# Work order:
Beginning with the first line, please return the entries exactly through the line that contains "rewrite (Htrans c", and leave out all later lines.

- Opening Delimiter -

(** * The statements on the reference instance *)

Lemma Sim_sort_Slice_contract : SortContract Sim.sort_Slice.
Proof.
  split.
  - intros less l. unfold Sim.sort_Slice. symmetry.
    apply merge_sort_Permutation.
  - intros less l [Hirr Htrans Hinc]. unfold Sim.sort_Slice.
    assert (Total (Sim.not_greater less)) as Htotal.
    { intros a b. unfold Sim.not_greater.
      destruct (less b a) eqn:Hba; [right|by left].
      destruct (less a b) eqn:Hab; [|done].
      by rewrite <- (Hirr b), (Htrans b a b). }
    assert (Transitive (Sim.not_greater less)) as Htransitive.
    { intros a b c. unfold Sim.not_greater. intros Hba Hcb.
      destruct (less c a) eqn:Hca; [exfalso|done].
      destruct (less a b) eqn:Hab.
      { by rewrite (Htrans c a b) in Hcb. }
      destruct (less b c) eqn:Hbc.
      { by rewrite (Htrans b c a) in Hba. }
      destruct (Hinc a b c) as [_ Hca']; congruence. }
    apply (StronglySorted_merge_sort (Sim.not_greater less)).
Qed.

Lemma NewReadableOutput_error_policy_witness :
  (∃ out, @NewReadableOutput Sim.collaborators 101 Sim.ux_overflow = Ok out
          ∧ ReadableOutput.CalculatedHours out = 0)
  ∧ @NewReadableOutput Sim.collaborators (2 ^ 63) Sim.ux_product
    = Err (errors_New "uint64 multiplication overflow")
  ∧ @NewReadableOutput Sim.collaborators 101 Sim.ux_unencodable
    = Err (errors_New "Droplet string conversion failed: Value is too large").
Proof.
  split; [|split].
  - apply (proj1 (@NewReadableOutput_error_policy Sim.collaborators 101
                    Sim.ux_overflow) "3600.000000"%string);
      vm_compute; reflexivity.
  - apply (proj1 (proj2 (@NewReadableOutput_error_policy Sim.collaborators
                           (2 ^ 63) Sim.ux_product))).
    + vm_compute; reflexivity.
    + discriminate.
    + vm_compute. exact I.
  - apply (proj2 (proj2 (@NewReadableOutput_error_policy Sim.collaborators
                           101 Sim.ux_unencodable))).
    vm_compute; reflexivity.
Defined.

Lemma NewReadableTransactionInput_tolerates_accrual_witness :
  is_Ok (@NewReadableTransactionInput Sim.collaborators Sim.ux_product (2 ^ 63))
  ∧ (∃ inp, @NewReadableTransactionInput Sim.collaborators Sim.ux_product
              (2 ^ 63) = Ok inp
            ∧ ReadableTransactionInput.CalculatedHours inp = 0)
  ∧ @NewReadableOutput Sim.collaborators (2 ^ 63) Sim.ux_product
    = Err (errors_New "uint64 multiplication overflow").
Proof.
  pose proof (@NewReadableTransactionInput_tolerates_accrual Sim.collaborators
                Sim.ux_product (2 ^ 63) "4.000000"%string) as Hthm.
  destruct Hthm as [Hok Herr]; [vm_compute; reflexivity|].
  split; [exact Hok|].
  destruct (Herr (errors_New "uint64 multiplication overflow"))
    as (Hinp & Hout & _); [vm_compute; reflexivity|].
  split; [exact Hinp|]. apply Hout. discriminate.
Defined.

Lemma NewReadableTransaction_confirmed_needs_inputs_witness :
  ∃ e, @NewReadableTransaction Sim.collaborators Sim.confirmed_later = Err e.
Proof.
  apply (@NewReadableTransaction_confirmed_needs_inputs Sim.collaborators
           Sim.confirmed_later); [reflexivity|discriminate|reflexivity].
Defined.

Lemma NewReadableTransaction_txid_witness :
  (ReadableTransaction.Hash Sim.genesis_readable
   = Sim.hex_encode (Sim.Transaction_Hash Sim.txn)
   ∧ traverse (fun o => @NewReadableTransactionOutput Sim.collaborators o
                          cipher.SHA256_zero)
       (coin.Transaction.Out Sim.txn)
     = Ok (ReadableTransaction.Out Sim.genesis_readable))
  ∧ (ReadableTransaction.Hash Sim.pending_readable
     = Sim.hex_encode (Sim.Transaction_Hash Sim.txn)
     ∧ traverse (fun o => @NewReadableTransactionOutput Sim.collaborators o
                            (Sim.Transaction_Hash Sim.txn))
         (coin.Transaction.Out Sim.txn)
       = Ok (ReadableTransaction.Out Sim.pending_readable)).
Proof.
  split.
  - destruct (@NewReadableTransaction_txid Sim.collaborators Sim.genesis
                Sim.genesis_readable) as (Hhash & Hzero & _);
      [vm_compute; reflexivity|].
    split; [exact Hhash|]. apply Hzero; reflexivity.
  - destruct (@NewReadableTransaction_txid Sim.collaborators Sim.pending
                Sim.pending_readable) as (Hhash & _ & Hreal);
      [vm_compute; reflexivity|].
    split; [exact Hhash|]. apply Hreal; reflexivity.
Defined.

(** C2, as the specification has it, fails: the transaction below is
    confirmed in block 0 and its reported id is its content hash, not the
    all-zero hash. *)
Lemma genesis_txid_is_content_hash :
  TransactionStatus.Confirmed (Transaction.Status Sim.genesis) = true
  ∧ TransactionStatus.BlockSeq (Transaction.Status Sim.genesis) = 0
  ∧ @NewReadableTransaction Sim.collaborators Sim.genesis
    = Ok Sim.genesis_readable
  ∧ ReadableTransaction.Hash Sim.genesis_readable
    = "e9fa4cc950a88014010000000000000000000000000000000000000000000000"%string
  ∧ ReadableTransaction.Hash Sim.genesis_readable
    ≠ @SHA256_Hex Sim.collaborators cipher.SHA256_zero.
Proof.
  split; [reflexivity|]. split; [reflexivity|].
  split; [vm_compute; reflexivity|].
  split; [vm_compute; reflexivity|]. vm_compute. discriminate.
Qed.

- Closing Delimiter -

# Answer area:
(** * The statements on the reference instance *)

Lemma Sim_sort_Slice_contract : SortContract Sim.sort_Slice.
Proof.
  split.
  - intros less l. unfold Sim.sort_Slice. symmetry.
    apply merge_sort_Permutation.
  - intros less l [Hirr Htrans Hinc]. unfold Sim.sort_Slice.
    assert (Total (Sim.not_greater less)) as Htotal.
    { intros a b. unfold Sim.not_greater.
      destruct (less b a) eqn:Hba; [right|by left].
      destruct (less a b) eqn:Hab; [|done].
      by rewrite <- (Hirr b), (Htrans b a b). }
    assert (Transitive (Sim.not_greater less)) as Htransitive.
    { intros a b c. unfold Sim.not_greater. intros Hba Hcb.
      destruct (less c a) eqn:Hca; [exfalso|done].
      destruct (less a b) eqn:Hab.
      { by rewrite (Htrans c a b) in Hcb. }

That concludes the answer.